How PROC HPSUMMARY Groups Data

Groups of observations are defined by specifying certain variables as classification variables in the CLASS statement. Unique values of the n CLASS variables are used to partition the input data, and the resulting summarized data (one observation per group) is called the "n-way."

PROC HPSUMMARY can also combine the partitioned groups into larger groups by removing one or more CLASS variables from consideration when grouping. There are $2^ n$ different groupings that can be generated from n CLASS variables. Each of these groupings is a "type," which appears in the output data set as a variable named _TYPE_. Type 0 includes no CLASS variables and summarizes the entire input data set, Type 1 includes only the last CLASS variable specified, and so on to Type $2^ n-1$, which is the n-way.

By default, PROC HPSUMMARY generates only the n-way. The option ALLTYPES (or ALLWAYS) in the PROC HPSUMMARY statement generates all $2^ n$ types. You can also use either of the following statements to choose which types appear in the output data set:

  • The WAYS statement specifies how many CLASS variables appear in each output type. For example, WAYS 1 produces types for each CLASS variable individually, WAYS 2 generates all $\binom {n}{2}$ possible pairs, and so on.

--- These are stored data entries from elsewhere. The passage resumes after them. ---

Lemma no_jobs_gives_empty_instance_witness :
  _read_instance no_jobs_sample = Ok (0, 0, [], 0).
Proof. apply no_jobs_gives_empty_instance; [reflexivity | lia]. Defined.

Lemma int_not_is_int token :
  is_int token = false → Py.int token = Raise ValueError.
Proof.
  unfold is_int, Py.int.
  by destruct (match Py.strip token with
               | String "-"%char s' => Z.opp <$> Py.digits 0 false s'
               | String "+"%char s' => Py.digits 0 false s'
               | s' => Py.digits 0 false s'
               end).
Qed.

Lemma int_is_int token : is_int token = true → ∃ z, Py.int token = Ok z.
Proof. unfold is_int. destruct (Py.int token); [eauto | done]. Qed.

(** X5.  What a bad header line raises.  A first token that is not an
    integer raises [ValueError]; so does a second one after an integer first
    token; a header holding a single integer token raises [IndexError]. *)
Theorem header_failures raw line :
  clean_lines raw !! 1%nat = Some line →
  (∀ t0 rest, Py.split line = t0 :: rest → is_int t0 = false →
     _read_instance raw = Raise ValueError)
  ∧ (∀ t0 t1 rest, Py.split line = t0 :: t1 :: rest →
       is_int t0 = true → is_int t1 = false →
       _read_instance raw = Raise ValueError)
  ∧ (∀ t0, Py.split line = [t0] → is_int t0 = true →
       _read_instance raw = Raise IndexError).
Proof.
  intros Hline. unfold _read_instance, read_tables, read_header.
  rewrite (getitem_nonneg _ 1) by lia. change (Z.to_nat 1) with 1%nat.
  rewrite Hline. cbn -[Py.int Py.split Py.getitem].
  split_and!; [intros t0 rest -> | intros t0 t1 rest -> | intros t0 ->];
    rewrite !getitem_nonneg by lia;
    change (Z.to_nat 0) with 0%nat; change (Z.to_nat 1) with 1%nat;
    cbn -[Py.int].
  - intros Ht0%int_not_is_int. by rewrite Ht0.
  - intros [z Ht0]%int_is_int Ht1%int_not_is_int. by rewrite Ht0, Ht1.
  - intros [z Ht0]%int_is_int. by rewrite Ht0.
Qed.

Lemma header_failures_witness :
  _read_instance one_token_header_sample = Raise IndexError.
Proof.
  apply (proj2 (proj2 (header_failures one_token_header_sample "3"
                         ltac:(reflexivity))) "3"%string);
    reflexivity.
Defined.

(** ** What every accepted file guarantees *)

Lemma init_inv raw inst :
  __init__ raw = Ok inst →
  _read_instance raw
  = Ok (nb_jobs inst, nb_machines inst, processing_times inst, max_start inst).
Proof.
  unfold __init__.
  destruct (_read_instance raw) as [[[[nj nm] pt] ms]|]; [|done].
  cbn. by intros [= <-].
Qed.

Lemma reorder_Ok_rows nj nm times mi pt :
  reorder nj nm times mi = Ok pt →
  Forall2 (λ j row,
             Forall2 (λ m d, lookup_time times mi j m = Ok d)
                     (Py.range nm) row)
          (Py.range nj) pt.
Proof.
  unfold reorder. intros Hre%mapM_Ok_Forall2.
  eapply Forall2_impl; [exact Hre|]. intros j row Hrow. simpl in Hrow.
  by apply mapM_Ok_Forall2.
Qed.

(** X6.  Whatever the file, an instance that [__init__] builds has
    [max(nb_jobs, 0)] rows of [max(nb_machines, 0)] entries, and its
    [max_start] is the sum of all entries of its matrix. *)
Theorem constructed_instance_invariant raw inst :
  __init__ raw = Ok inst →
  length (processing_times inst) = Z.to_nat (nb_jobs inst)
  ∧ Forall (λ row, length row = Z.to_nat (nb_machines inst))
           (processing_times inst)
  ∧ max_start inst = Py.sum (concat (processing_times inst)).
Proof.
  intros (times & mi & _ & Hre & Hms)%init_inv%read_instance_inv.
  apply reorder_Ok_rows in Hre. split_and!.
  - rewrite <- (Forall2_length _ _ _ Hre). apply length_range.
  - eapply Forall2_Forall_r; [exact Hre|]. apply Forall_forall.
    intros j _ row Hrow. rewrite <- (Forall2_length _ _ _ Hrow).
    apply length_range.
  - rewrite Hms. apply sum_rows.
Qed.

Lemma constructed_instance_invariant_witness :
  length [[3; 5]] = Z.to_nat 1
  ∧ Forall (λ row, length row = Z.to_nat 2) [[3; 5]]
  ∧ 8 = Py.sum (concat [[3; 5]]).
Proof.
  apply (constructed_instance_invariant dup_sample (mkInstance 1 2 [[3; 5]] 8)).
  reflexivity.
Defined.

Lemma index_from_Ok_inv (pos : Z) (l : list Z) (x p : Z) :
  Py.index_from pos l x = Ok p →
  ∃ k : nat,
    p = pos + Z.of_nat k ∧ l !! k = Some x
    ∧ ∀ q, (q < k)%nat → l !! q ≠ Some x.
Proof.
  revert pos. induction l as [|y l IH]; intros pos; [done|]. simpl.
  destruct (Z.eqb_spec y x) as [->|Hne].
  - intros [= <-]. exists 0%nat. split_and!; [lia | done | lia].
  - intros (k & -> & Hk & Hfirst)%IH. exists (S k). split_and!; [lia | done |].
    intros [|q] Hq; simpl; [congruence | apply Hfirst; lia].
Qed.

Lemma getitem_Ok_inv {A} (l : list A) (i : Z) a :
  0 ≤ i → Py.getitem l i = Ok a → l !! Z.to_nat i = Some a.
Proof.
  intros Hi. rewrite getitem_nonneg by done.
  destruct (l !! Z.to_nat i); [by intros [= ->] | done].
Qed.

  • The TYPES statement explicitly specifies the desired types by CLASS variable name, such as TYPES A A*B C (), where A*B might specify Type 6 and "()" specifies Type 0.

The TYPES statement controls which of the available classification variables PROC HPSUMMARY uses to subgroup the data. The unique combinations of these active classification variable values that occur together in any single observation of the input data set determine the data subgroups. Each subgroup that PROC HPSUMMARY generates for a given type is called a level of that type. For all types, the inactive classification variables can still affect the total observation count of the rejection of observations with missing values. When you use a WAYS statement, PROC HPSUMMARY generates types that correspond to every possible unique combination of n classification variables chosen from the complete set of classification variables. For example

proc hpsummary;
   class a b c d e;
   ways 2 3;
   output out=results;
run;

is equivalent to

proc hpsummary;
   class a b c d e;
   types a*b a*c a*d a*e b*c b*d b*e c*d c*e d*e
         a*b*c a*b*d a*b*e a*c*d a*c*e a*d*e
         b*c*d b*c*e c*d*e;
   output out=results;
run;

If you omit the TYPES statement and the WAYS statement, then PROC HPSUMMARY uses all classification variables to subgroup the data (the NWAY type) for the output data set.